I stepped inside, and asked if this weather was connected with the hurricane. He said that it was. The air conditioning sent a chill through me because of the wet clothes. I thanked him, but stood outside, where the air was actually warmer.

He came outside and we talked a bit. I learned that he's from Bombay and works with relatives in this business. I told him about my trip and he came back out with his uncle, who owns the business. "Shah" moved here about five years ago from Bombay. He wanted to live in a small town where "everyone knows each other." They said I need to visit India. "I hope to some day!"

The rain slowed, but wasn't stopping, so I decided it was time to move on toward Nashville, only about 45 minutes away. Pulled on my Gore-Tex jacket and pants (over my wet Aerostich), changed to some dry gloves, and said farewell to my hosts. They wished me luck.

Returned to the interstate, continuing southwest toward Nashville. Again, I was facing a solid wall of gray cloud and steady rainfall.
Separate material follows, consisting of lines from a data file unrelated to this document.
(* ===== verification/EirOob.v ===== *)
(** Out-of-band data: what src/eir.c generates is parsed back by it. *)
From Stdlib Require Import ZArith Lia.
From S2P Require Import Prelude Uuid Blocks Eir EirSpec.
From stdpp Require Import base numbers list option.

Local Open Scope Z_scope.

(** ** Lists without duplicates *)

Definition add_new {A} `{EqDecision A} (acc : list A) (x : A) : list A :=
  if decide (x ∈ acc) then acc else acc ++ [x].

(** The elements of a list, each at its first place. *)
Definition firsts {A} `{EqDecision A} (l : list A) : list A := foldl add_new [] l.

Section firsts.
Context {A : Type} `{EqDecision A}.

Lemma add_new_old (acc : list A) x : x ∈ acc -> add_new acc x = acc.
Proof. intros. unfold add_new. by rewrite decide_True. Qed.

Lemma add_new_new (acc : list A) x : x ∉ acc -> add_new acc x = acc ++ [x].
Proof. intros. unfold add_new. by rewrite decide_False. Qed.

Lemma foldl_add_new_prefix (l acc : list A) : exists k, foldl add_new acc l = acc ++ k.
Proof.
  revert acc. induction l as [|x l IH]; intros acc; cbn; [exists []; by rewrite app_nil_r|].
  unfold add_new at 2. case_decide; [apply IH|].
  destruct (IH (acc ++ [x])) as [k ->]. exists (x :: k). by rewrite <- app_assoc.
Qed.

Lemma take_add_new_full k (l acc : list A) :
  length acc = k -> take k (foldl add_new acc l) = acc.
Proof. intros <-. destruct (foldl_add_new_prefix l acc) as [k ->]. apply take_app_length. Qed.
End firsts.

(** The 16-bit service classes that are offered, and the 128-bit UUIDs. *)
Definition offered16 (u : uuid_t) : option Z :=
  match u with
  | SDP_UUID16 v => if (v <? 0x1100) || (v =? PNP_INFO_SVCLASS_ID) then None else Some v
  | _ => None
  end.

Definition offered128 (u : uuid_t) : option bytes :=
  match u with SDP_UUID128 d => Some d | _ => None end.

Lemma existsb_elem (v : Z) l : existsb (Z.eqb v) l = bool_decide (v ∈ l).
Proof.
  apply eq_true_iff_eq. rewrite existsb_exists, bool_decide_eq_true. split.
  - intros (x & Hx & ->%Z.eqb_eq). by apply list_elem_of_In.
  - intros Hv. exists v. by rewrite Z.eqb_refl, <- list_elem_of_In.
Qed.

(** At most [(238 - n) / 2] UUIDs of two bytes fit behind [n] bytes. *)
Lemma group_uuid16_spec l acc n k :
  0 <= n <= 238 -> k = (238 - n) / 2 -> zlen acc <= k ->
  exists more,
    group_uuid16 l acc (n + 2 * zlen acc)
      = Some (take (Z.to_nat k) (foldl add_new acc (omap offered16 l)),
              n + 2 * zlen (take (Z.to_nat k) (foldl add_new acc (omap offered16 l))), more).
Proof.
  intros Hn Hk. revert acc. induction l as [|u l IH]; intros acc Hacc.
  { exists false. cbn. rewrite take_ge by (unfold zlen in *; lia). done. }
  destruct u as [|v|v|d]; try by apply IH.
  cbn [group_uuid16 omap list_omap offered16].
  destruct (Z.ltb_spec v 0x1100); [by apply IH|]. cbn [orb].
  destruct (Z.eqb_spec v PNP_INFO_SVCLASS_ID); [by apply IH|].
  fold (omap offered16 l).
  unfold HCI_MAX_EIR_LENGTH.
  pose proof (Z.mul_div_le (238 - n) 2 ltac:(lia)) as Hd1.
  pose proof (Z.mul_succ_div_gt (238 - n) 2 ltac:(lia)) as Hd2.
  destruct (Z.ltb_spec 240 (n + 2 * zlen acc + 2 + 2)).
  { exists true. rewrite take_add_new_full by (unfold zlen in *; lia). done. }
  cbn [foldl]. rewrite existsb_elem. case_bool_decide.
  { rewrite add_new_old by done. by apply IH. }
  rewrite add_new_new by done. change (240 / 2) with 120.
  rewrite (proj2 (Z.leb_gt 120 (zlen acc))) by lia.
  rewrite u16_small by (unfold is_u16; pose proof (zlen_nonneg acc); lia).
  assert (zlen (acc ++ [v]) = zlen acc + 1) as Hz by len_lia.
  destruct (IH (acc ++ [v])) as [more Hm]; [lia|]. exists more. rewrite <- Hm. f_equal. lia.
Qed.

(** ** The 128-bit UUIDs, written in place *)

(** The bytes of [b] behind a written part count as written. *)
Lemma over_skip pre b n :
  over pre b = over (pre ++ take n (drop (length pre) b)) b.
Proof.
  unfold over. rewrite <- app_assoc. f_equal. rewrite length_app, length_take, length_drop.
  rewrite <- (take_drop n (drop (length pre) b)) at 1. f_equal. rewrite drop_drop.
  destruct (decide (n <= length b - length pre)%nat).
  - f_equal. lia.
  - rewrite !drop_ge; [done|lia..].
Qed.

Lemma existsb_swapped (d : bytes) l :
  existsb (fun x => bool_decide (x = rev d)) (swap <$> l) = bool_decide (d ∈ l).
Proof.
  apply eq_true_iff_eq. rewrite existsb_exists, bool_decide_eq_true. split.
  - intros (x & Hx & ->%bool_decide_eq_true). apply list_elem_of_In, list_elem_of_fmap in Hx.
    destruct Hx as (y & Hy & Hx). apply (f_equal swap) in Hy. rewrite !rev_involutive in Hy.
    by subst.
  - intros Hd. exists (rev d). rewrite bool_decide_eq_true. split; [|done].
    apply list_elem_of_In, list_elem_of_fmap. by exists d.
Qed.

(** [pre] is what was written up to the data of the field; [room] UUIDs fit. *)
Lemma generate_uuid128_loop_spec l acc pre b n k :
  Forall uuid_t_ok l -> 0 <= n <= 240 -> k = Z.max 0 ((238 - n) / 16) -> zlen acc <= k ->
  2 <= zlen pre -> zlen pre + 16 * k <= zlen b ->
  Forall (fun d => length d = 16%nat) acc ->
  exists more,
    let r := take (Z.to_nat k) (foldl add_new acc (omap offered128 l)) in
    generate_uuid128_loop l (over (pre ++ concat (swap <$> acc)) b) (zlen pre - 2)
        (n + 16 * zlen acc) (swap <$> acc)
      = Some (over (pre ++ concat (swap <$> r)) b, n + 16 * zlen r, swap <$> r, more).
Proof.
  intros Hl Hn Hk Hacc Hpre Hb. revert acc Hacc. induction Hl as [|u l Hu Hl IH]; intros acc Hacc Hok.
  { exists false. cbn. rewrite take_ge by (unfold zlen in *; lia). done. }
  destruct u as [|v|v|d]; try by apply IH.
  cbn [generate_uuid128_loop omap list_omap offered128]. fold (omap offered128 l).
  unfold HCI_MAX_EIR_LENGTH, SIZEOF_UUID128.
  pose proof (Z.mul_div_le (238 - n) 16 ltac:(lia)) as Hd1.
  pose proof (Z.mul_succ_div_gt (238 - n) 16 ltac:(lia)) as Hd2.
  pose proof (zlen_nonneg acc) as Hacc0.
  assert (zlen (concat (swap <$> acc)) = 16 * zlen acc) as Hconc.
  { apply zlen_concat_map. eapply Forall_impl; [|exact Hok]. intros x Hx. cbn in Hx. len_lia. }
  destruct (Z.ltb_spec 240 (n + 16 * zlen acc + 2 + 16)).
  { exists true. cbn zeta. rewrite take_add_new_full by (unfold zlen in *; lia). done. }
  cbn [foldl]. rewrite existsb_swapped. case_bool_decide as Hin.
  { rewrite add_new_old by done. by apply IH. }
  rewrite add_new_new by done. cbn [uuid_t_ok] in Hu.
  assert (zlen (swap <$> acc) = zlen acc) as Hz by (unfold zlen; by rewrite length_fmap).
  rewrite Hz. rewrite st_over by (rewrite zlen_app, Hconc; len_lia || lia).
  cbn [mbind option_bind].
  rewrite u16_small by (unfold is_u16; lia).
  destruct (IH (acc ++ [d])) as [more Hm].
  { rewrite zlen_app. change (zlen [d]) with 1. lia. }
  { apply Forall_app. split; [done|]. by apply Forall_singleton. }
  exists more. cbn zeta in *. rewrite <- Hm. rewrite fmap_app. cbn [fmap list_fmap].
  rewrite concat_app. cbn [concat]. rewrite app_nil_r, <- app_assoc, zlen_app.
  change (zlen [d]) with 1. f_equal. lia.
Qed.

(** ** The fields of the data *)

(** The field of the 128-bit UUIDs: absent when there are none and none was left out. *)
Definition uuid128_pieces (l : list bytes) (more : bool) : list piece :=
  if (0 <? zlen l) || more
  then [PUuid128 (if more then EIR_UUID128_SOME else EIR_UUID128_ALL) l] else [].

Lemma Forall_foldl_add_new {A} `{EqDecision A} (P : A -> Prop) (l acc : list A) :
  Forall P acc -> Forall P l -> Forall P (foldl add_new acc l).
Proof.
  intros Hacc Hl. revert acc Hacc. induction Hl as [|x l Hx Hl IH]; intros acc Hacc; [done|].
  cbn [foldl]. apply IH. unfold add_new. case_decide; [done|].
  apply Forall_app. split; [done|]. by apply Forall_singleton.
Qed.
Lemma added_snoc l x :
  entries_ok l -> Forall (fun e => key e <> key x) l -> zlen (payload x) = size x ->
  added l (l ++ [x]) true (key x) (payload x).
Proof.
  intros [Hnd Hsz] Hl Hx.
  assert (key x ∉ key <$> l) as Hnin.
  { rewrite <- entries_domain, entries_lookup_none by done. by intros [? ?]. }
  split_and!; [|by apply entries_snoc|].
  - split; [|apply Forall_app_2; [done|by apply Forall_singleton]].
    rewrite fmap_app. apply NoDup_app. split_and!; [done| |apply NoDup_singleton].
    by intros y Hy ->%list_elem_of_singleton.
  - rewrite fmap_app. cbn [andb]. by rewrite bool_decide_eq_true_2.
Qed.

(** Searching by key. *)
Lemma find_entry (found : E -> ub bool) l k :
  Forall (fun e => found e = Some (bool_decide (key e = k))) l ->
  (exists l1 x l2, l = l1 ++ x :: l2 /\ key x = k /\ Forall (fun e => key e <> k) l1 /\
     split_find_ub found l = Some (Some (l1, x, l2))) \/
  (Forall (fun e => key e <> k) l /\ split_find_ub found l = Some None).
Proof.
  intros Hfound.
  assert (forall l', Forall (fun e => found e = Some (bool_decide (key e = k))) l' ->
    Forall (fun e => key e <> k) l' -> Forall (fun e => found e = Some false) l') as Hfalse.
  { intros l' H1' H2'. eapply Forall_impl; [exact (proj2 (Forall_and _ _) (conj H1' H2'))|].
    intros y [-> Hy]. by rewrite bool_decide_eq_false_2. }
  destruct (first_split (fun e => key e = k) l) as [(l1 & x & l2 & -> & Hl1 & <-)|Hnone].
  - left. exists l1, x, l2. split_and!; [done..|].
    rewrite Forall_app, Forall_cons in Hfound. destruct Hfound as (Hf1 & Hfx & Hf2).
    apply split_find_ub_some; [by apply Hfalse|]. by rewrite Hfx, bool_decide_eq_true_2.
  - right. split; [done|]. apply split_find_ub_none. by apply Hfalse.
Qed.

(** Adding is insertion into the map, refused when the data are there already (or memory is
    not). *)
Lemma add_entry_spec malloc realloc found new l k data len :
  entries_ok l -> 0 <= len <= zlen data -> realloc len = true \/ len = 0 ->
  Forall (fun e => found e = Some (bool_decide (key e = k))) l ->
  (forall d, key (new d) = k /\ payload (new d) = d /\ size (new d) = len) ->
  let d := take (Z.to_nat len) data in
  exists r l', add_entry malloc realloc found new l data len = Some (r, l') /\ added l l' r k d /\
    (r = true <-> entries l !! k <> Some d /\ (malloc len = true \/ is_Some (entries l !! k))) /\
    (forall P : E -> Prop, Forall P l -> (forall x, P x -> P (set_payload x d len)) -> P (new d) ->
     Forall P l').
Proof using All.
  intros Hok Hl Hrealloc Hfound Hnew d. unfold add_entry.
  assert (zlen d = len) as Hd by (apply zlen_take; lia).
  destruct (find_entry found l k Hfound)
    as [(l1 & x & l2 & -> & <- & Hl1 & ->)|[Hnone ->]].
  - assert (zlen (payload x) = size x) as Hx.
    { destruct Hok as [_ Hsz]. rewrite Forall_app, Forall_cons in Hsz. apply Hsz. }
    cbn [mbind option_bind]. rewrite same_data_spec by done. fold d. cbn [mbind option_bind].
    rewrite entries_lookup by done. case_bool_decide as Heq.
    + eexists _, _. split_and!; [done|by apply added_none| |done].
      split; [done|]. intros [Hn _]. by rewrite Heq in Hn.
    + rewrite replace_data_spec by done. cbn [mbind option_bind]. fold d.
      eexists _, _. split_and!; [done|by apply added_set| |].
      * split; [|done]. intros _. split; [congruence|]. right. by eexists.
      * intros P. rewrite !Forall_app, !Forall_cons. naive_solver.
  - cbn [mbind option_bind]. rewrite entries_lookup_none by done.
    destruct (malloc len); cbn [negb].
    + rewrite ld_is_Some, drop_0 by lia. cbn [mbind option_bind]. fold d.
      destruct (Hnew d) as (Hk & Hp & Hs). eexists _, _. split_and!; [done| | |].
      * pose proof (added_snoc l (new d) Hok) as Hadd. rewrite Hk, Hp, Hs in Hadd. by apply Hadd.
      * split; [|done]. intros _. split; [done|by left].
      * intros P HP _ Hnew'. apply Forall_app_2; [done|]. by apply Forall_singleton.
    + eexists _, _. split_and!; [done|by apply added_none| |done].
      split; [done|]. by intros [_ [?|[? ?]]].
Qed.

End keyed.

#[export] Instance manuf_keyed : Keyed bt_ad_manufacturer_data Z := {
  key := manufacturer_id;
  payload := manuf_data;
  size := manuf_len;
  set_payload m d n := Manuf (manufacturer_id m) d n;
}.
#[export] Instance manuf_keyed_laws : KeyedLaws bt_ad_manufacturer_data Z.
Proof. by split. Qed.

#[export] Instance svc_keyed : Keyed bt_ad_service_data bytes := {
  key s := Uuid.uuid_bytes (svc_uuid s);
  payload := svc_data;
  size := svc_len;
  set_payload s d n := SvcData (svc_uuid s) d n;
}.
#[export] Instance svc_keyed_laws : KeyedLaws bt_ad_service_data bytes.
Proof. by split. Qed.

Definition manuf_map (a : bt_ad) : gmap Z bytes := entries (manufacturer_data a).
Definition svc_map (a : bt_ad) : gmap bytes bytes := entries (service_data a).

Definition uuids_ok (l : list bt_ad_service_data) : Prop :=
  Forall (fun s => Uuid.uuid_ok (svc_uuid s)) l.

Lemma with_manufacturer_data_same a : with_manufacturer_data a (manufacturer_data a) = a.
Proof. by destruct a. Qed.
Lemma with_service_data_same a : with_service_data a (service_data a) = a.
Proof. by destruct a. Qed.

(** The operations on an object are [add_entry] behind a bound on the length. *)
Lemma add_manufacturer_data_entry malloc realloc a id data len :
  len <= 27 ->
  bt_ad_add_manufacturer_data malloc realloc (Some a) id data len
  = ('(r, l) ← add_entry malloc realloc (fun m => Some (manufacturer_id_data_match m id))
                 (fun d => Manuf id d len) (manufacturer_data a) data len;
     Some (r, Some (with_manufacturer_data a l))).
Proof.
  intros Hlen. unfold bt_ad_add_manufacturer_data, on_ad, add_entry, same_data, MAX_ADV_DATA_LEN.
  rewrite (proj2 (Z.ltb_ge _ len)) by lia.
  destruct (split_find_ub _ _) as [[[[l1 x] l2]|]|]; [..|done]; cbn [mbind option_bind].
  - cbn [size payload manuf_keyed].
    match goal with |- context [?c ≫= _] => destruct c as [[|]|] end; cbn [mbind option_bind];
      [by rewrite with_manufacturer_data_same| |done].
    by destruct (replace_data _ _ _ _).
  - destruct (malloc len); cbn [negb]; [by destruct (ld data 0 len)|].
    cbn [mbind option_bind]. by rewrite with_manufacturer_data_same.
Qed.

Lemma add_service_data_entry malloc realloc a uuid data len :
  Uuid.uuid_ok uuid -> len <= 29 - Uuid.bt_uuid_len uuid ->
  bt_ad_add_service_data malloc realloc (Some a) uuid data len
  = ('(r, l) ← add_entry malloc realloc (fun s => service_uuid_match s uuid)
                 (fun d => SvcData uuid d len) (service_data a) data len;
     Some (r, Some (with_service_data a l))).
Proof.
  intros Hu Hlen. unfold bt_ad_add_service_data, on_ad, add_entry, same_data, MAX_ADV_DATA_LEN.
  assert (usize (31 - 2 - Uuid.bt_uuid_len uuid) = 29 - Uuid.bt_uuid_len uuid) as ->
    by (by destruct uuid).
  rewrite (proj2 (Z.ltb_ge _ len)) by lia.
  destruct (split_find_ub _ _) as [[[[l1 x] l2]|]|]; [..|done]; cbn [mbind option_bind].
  - cbn [size payload svc_keyed].
    match goal with |- context [?c ≫= _] => destruct c as [[|]|] end; cbn [mbind option_bind];
      [by rewrite with_service_data_same| |done].
    by destruct (replace_data _ _ _ _).
  - destruct (malloc len); cbn [negb]; [by destruct (ld data 0 len)|].
    cbn [mbind option_bind]. by rewrite with_service_data_same.
Qed.

Lemma uuid_cmp_key u v :
  Uuid.uuid_ok u -> Uuid.uuid_ok v ->
  exists r, Uuid.bt_uuid_cmp u v = Some r /\ (r = 0 <-> Uuid.uuid_bytes u = Uuid.uuid_bytes v).
Proof.
  intros Hu Hv. rewrite Uuid.bt_uuid_cmp_memcmp by (intros ->; done).
  eexists; split; [done|]. apply Libc.memcmp_eq. by rewrite !Uuid.uuid_bytes_length.
Qed.

Lemma cmp_matches u v :
  Uuid.uuid_ok u -> Uuid.uuid_ok v ->
  (r ← Uuid.bt_uuid_cmp u v; Some (r =? 0))
    = Some (bool_decide (Uuid.uuid_bytes u = Uuid.uuid_bytes v)).
Proof.
  intros Hu Hv. destruct (uuid_cmp_key u v Hu Hv) as (r & -> & Hr). cbn. f_equal.
  apply eq_bool_prop_intro. by rewrite bool_decide_spec, Is_true_true, Z.eqb_eq.
Qed.

(** What the operations keep of the data of an advertisement. *)
Record data_ok (a : bt_ad) : Prop := {
  manuf_entries : entries_ok (manufacturer_data a);
  manuf_shape : Forall (fun m => is_u16 (manufacturer_id m) /\ manuf_len m <= 27)
                  (manufacturer_data a);
  svc_entries : entries_ok (service_data a);
  svc_shape : Forall (fun s => Uuid.uuid_ok (svc_uuid s) /\ svc_len s <= 27) (service_data a);
}.

Lemma svc_uuids_ok a : data_ok a -> uuids_ok (service_data a).
Proof. intros Ha. eapply Forall_impl; [exact (svc_shape a Ha)|]. by intros s []. Qed.

Lemma add_manufacturer_data_spec malloc realloc a id data len :
  data_ok a -> is_u16 id -> 0 <= len <= zlen data -> realloc len = true \/ len = 0 ->
  let d := take (Z.to_nat len) data in
  exists r l', bt_ad_add_manufacturer_data malloc realloc (Some a) id data len
             = Some (r, Some (with_manufacturer_data a l')) /\
    data_ok (with_manufacturer_data a l') /\ added (manufacturer_data a) l' r id d /\
    (r = true <-> len <= 27 /\ manuf_map a !! id <> Some d /\
                  (malloc len = true \/ is_Some (manuf_map a !! id))).
Proof.
  intros [Hm Hms Hs Hss] Hid Hl Hr d. destruct (Z.ltb_spec 27 len) as [Hlen|Hlen].
  { exists false, (manufacturer_data a). rewrite with_manufacturer_data_same. split_and!; try done.
    - unfold bt_ad_add_manufacturer_data, on_ad, MAX_ADV_DATA_LEN.
      by rewrite (proj2 (Z.ltb_lt _ len)) by lia.
    - by apply added_none.
    - split; [done|]. lia. }
  rewrite add_manufacturer_data_entry by done.
  destruct (add_entry_spec malloc realloc (fun m => Some (manufacturer_id_data_match m id))
    (fun d => Manuf id d len) (manufacturer_data a) id data len Hm Hl Hr)
    as (r & l' & -> & Hadd & Hiff & HP).
  - apply Forall_forall. intros m _. f_equal. unfold manufacturer_id_data_match.
    apply eq_bool_prop_intro. by rewrite bool_decide_spec, Is_true_true, Z.eqb_eq.
  - done.
  - exists r, l'. split_and!; [done| |done|by rewrite Hiff; unfold manuf_map; tauto].
    split; [apply Hadd| |done..]. apply (HP _ Hms); [|done]. by intros x [].
Qed.

Lemma add_service_data_spec malloc realloc a uuid data len :
  data_ok a -> Uuid.uuid_ok uuid -> 0 <= len <= zlen data -> realloc len = true \/ len = 0 ->
  let d := take (Z.to_nat len) data in
  let k := Uuid.uuid_bytes uuid in
  exists r l', bt_ad_add_service_data malloc realloc (Some a) uuid data len
             = Some (r, Some (with_service_data a l')) /\
    data_ok (with_service_data a l') /\ added (service_data a) l' r k d /\
    (r = true <-> len <= 29 - Uuid.bt_uuid_len uuid /\ svc_map a !! k <> Some d /\
                  (malloc len = true \/ is_Some (svc_map a !! k))).
Proof.
  intros Ha Hu Hl Hr d k. pose proof (svc_uuids_ok a Ha) as Huu. destruct Ha as [Hm Hms Hs Hss].
  destruct (Z.ltb_spec (29 - Uuid.bt_uuid_len uuid) len) as [Hlen|Hlen].
  { exists false, (service_data a). rewrite with_service_data_same. split_and!; try done.
    - unfold bt_ad_add_service_data, on_ad, MAX_ADV_DATA_LEN.
      assert (usize (31 - 2 - Uuid.bt_uuid_len uuid) = 29 - Uuid.bt_uuid_len uuid) as ->
        by (by destruct uuid).
      by rewrite (proj2 (Z.ltb_lt _ len)) by lia.
    - by apply added_none.
    - split; [done|]. lia. }
  rewrite add_service_data_entry by done.
  destruct (add_entry_spec malloc realloc (fun s => service_uuid_match s uuid)
    (fun d => SvcData uuid d len) (service_data a) k data len Hs Hl Hr)
    as (r & l' & -> & Hadd & Hiff & HP).
  - eapply Forall_impl; [exact Huu|]. intros s Hsu. by apply cmp_matches.
  - done.
  - assert (2 <= Uuid.bt_uuid_len uuid) by (by destruct uuid).
    exists r, l'. split_and!; [done| |done|by rewrite Hiff; unfold svc_map; tauto].
    split; [done..|apply Hadd|]. apply (HP _ Hss); [by intros x []; split; cbn; [|lia]|].
    split; cbn; [done|lia].
Qed.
From the lightning, I could tell another thunderstorm was approaching from the left, but this time I was able to out-run the worst of it.

Once through, there were traces of thinning cloud cover, brighter patches ahead. Approached Nashville and saw the skyline, but didn't stop or even slow; there were more thunderstorms still moving up from the south. Turned west toward Memphis. Rain turned to intermittent showers, and traffic picked up to 80 mph again. I kept up, eager to find some drier climate (hopefully) to the west.

Confident I wouldn't run into another deluge for a while, took off the rainsuit, to give my Aerostich a chance to dry out as I rode.

Not much sightseeing under these conditions, and it's with mixed emotions that I passed many historic places without stopping: Lincoln's birthplace, the Shiloh battlefield, Nashville, the Natchez Trace Parkway, Lexington, Fort Knox, the Loretta Lynn Kitchen and Dude Ranch! There is so much here!

Reaching the Memphis suburbs, I was eager to check into a motel and have a look at The Weather Channel to see what I had just been through and what the forecast would be for the ride ahead.

For days now, I've just been moving, with little social contact. Spoke to few people in West Virginia, fewer in Virginia. Mainly service people.